Print the listing exactly, but only as far as the line containing "else Some candidate". The first line and that line are both included.

§ **GIVEN DATA**:
# # # # # # #

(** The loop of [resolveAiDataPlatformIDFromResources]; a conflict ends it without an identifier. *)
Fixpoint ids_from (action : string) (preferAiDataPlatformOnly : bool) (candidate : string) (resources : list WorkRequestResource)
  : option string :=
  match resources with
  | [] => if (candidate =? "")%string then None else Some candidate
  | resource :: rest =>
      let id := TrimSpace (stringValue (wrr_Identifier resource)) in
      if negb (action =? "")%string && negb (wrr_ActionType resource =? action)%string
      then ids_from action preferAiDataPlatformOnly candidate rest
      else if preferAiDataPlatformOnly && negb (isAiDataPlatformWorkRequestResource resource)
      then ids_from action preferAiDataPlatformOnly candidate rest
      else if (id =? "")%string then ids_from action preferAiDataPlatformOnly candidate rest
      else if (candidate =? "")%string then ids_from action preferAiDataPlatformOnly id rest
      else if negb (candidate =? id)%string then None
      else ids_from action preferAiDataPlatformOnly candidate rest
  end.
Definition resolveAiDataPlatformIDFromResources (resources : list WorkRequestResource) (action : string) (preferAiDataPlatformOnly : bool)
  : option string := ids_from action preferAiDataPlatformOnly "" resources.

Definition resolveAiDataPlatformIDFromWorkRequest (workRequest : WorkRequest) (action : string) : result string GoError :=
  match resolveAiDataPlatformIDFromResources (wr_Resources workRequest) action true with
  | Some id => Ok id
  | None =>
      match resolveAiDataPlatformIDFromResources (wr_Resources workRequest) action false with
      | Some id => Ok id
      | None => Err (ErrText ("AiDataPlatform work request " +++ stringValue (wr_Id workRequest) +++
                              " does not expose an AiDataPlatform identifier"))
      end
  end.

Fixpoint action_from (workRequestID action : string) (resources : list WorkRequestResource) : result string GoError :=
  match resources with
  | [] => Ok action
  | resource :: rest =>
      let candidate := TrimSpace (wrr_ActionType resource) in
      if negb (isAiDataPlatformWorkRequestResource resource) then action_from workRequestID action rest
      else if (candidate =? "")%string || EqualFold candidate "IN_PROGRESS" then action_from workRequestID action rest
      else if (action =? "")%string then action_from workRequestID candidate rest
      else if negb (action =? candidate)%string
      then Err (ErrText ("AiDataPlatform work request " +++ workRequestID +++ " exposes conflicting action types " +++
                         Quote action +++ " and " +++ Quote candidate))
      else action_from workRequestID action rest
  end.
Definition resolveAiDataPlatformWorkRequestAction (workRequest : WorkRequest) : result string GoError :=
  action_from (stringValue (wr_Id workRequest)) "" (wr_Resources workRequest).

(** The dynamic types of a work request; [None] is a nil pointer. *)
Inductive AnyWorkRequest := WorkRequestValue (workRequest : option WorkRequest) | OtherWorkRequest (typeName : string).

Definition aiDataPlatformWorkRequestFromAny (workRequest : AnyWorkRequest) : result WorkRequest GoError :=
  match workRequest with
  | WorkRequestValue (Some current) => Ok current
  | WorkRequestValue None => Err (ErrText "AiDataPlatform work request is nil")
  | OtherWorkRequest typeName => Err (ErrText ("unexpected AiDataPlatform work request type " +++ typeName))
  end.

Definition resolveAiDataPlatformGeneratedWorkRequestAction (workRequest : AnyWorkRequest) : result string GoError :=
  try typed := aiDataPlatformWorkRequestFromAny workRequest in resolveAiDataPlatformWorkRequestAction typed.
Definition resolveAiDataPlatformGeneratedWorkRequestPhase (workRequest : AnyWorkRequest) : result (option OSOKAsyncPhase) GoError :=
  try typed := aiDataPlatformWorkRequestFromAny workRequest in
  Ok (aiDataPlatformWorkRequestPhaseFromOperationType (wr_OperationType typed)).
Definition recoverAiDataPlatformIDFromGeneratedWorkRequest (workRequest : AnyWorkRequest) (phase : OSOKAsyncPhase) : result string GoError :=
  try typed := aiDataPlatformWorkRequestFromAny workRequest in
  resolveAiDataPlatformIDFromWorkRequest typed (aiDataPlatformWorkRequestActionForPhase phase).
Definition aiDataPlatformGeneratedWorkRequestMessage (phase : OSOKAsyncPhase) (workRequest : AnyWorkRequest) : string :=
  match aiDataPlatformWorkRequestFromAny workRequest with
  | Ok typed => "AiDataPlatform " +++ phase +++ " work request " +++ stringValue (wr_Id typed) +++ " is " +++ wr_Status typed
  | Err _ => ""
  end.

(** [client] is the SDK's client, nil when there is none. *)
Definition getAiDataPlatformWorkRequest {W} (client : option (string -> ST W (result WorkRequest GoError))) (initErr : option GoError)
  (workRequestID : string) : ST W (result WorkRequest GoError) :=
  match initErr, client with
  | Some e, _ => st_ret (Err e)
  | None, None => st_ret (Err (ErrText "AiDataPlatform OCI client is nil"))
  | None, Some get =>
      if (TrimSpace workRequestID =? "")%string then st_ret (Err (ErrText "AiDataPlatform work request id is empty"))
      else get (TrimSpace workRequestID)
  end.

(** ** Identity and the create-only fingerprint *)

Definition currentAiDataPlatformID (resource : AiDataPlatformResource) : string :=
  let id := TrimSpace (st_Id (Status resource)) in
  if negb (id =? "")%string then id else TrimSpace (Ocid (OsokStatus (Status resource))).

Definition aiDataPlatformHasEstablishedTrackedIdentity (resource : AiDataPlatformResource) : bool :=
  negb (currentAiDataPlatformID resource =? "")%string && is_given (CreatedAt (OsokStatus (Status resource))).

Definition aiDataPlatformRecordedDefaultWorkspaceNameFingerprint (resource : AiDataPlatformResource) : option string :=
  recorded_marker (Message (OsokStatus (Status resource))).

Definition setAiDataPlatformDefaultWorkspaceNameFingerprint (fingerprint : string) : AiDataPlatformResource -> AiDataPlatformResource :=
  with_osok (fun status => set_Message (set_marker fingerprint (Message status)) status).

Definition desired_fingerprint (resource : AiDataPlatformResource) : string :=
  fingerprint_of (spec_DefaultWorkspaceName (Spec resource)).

# # # # # # #

§ **OUTPUT FOR THIS EXERCISE**:
(** The loop of [resolveAiDataPlatformIDFromResources]; a conflict ends it without an identifier. *)
Fixpoint ids_from (action : string) (preferAiDataPlatformOnly : bool) (candidate : string) (resources : list WorkRequestResource)
  : option string :=
  match resources with
  | [] => if (candidate =? "")%string then None else Some candidate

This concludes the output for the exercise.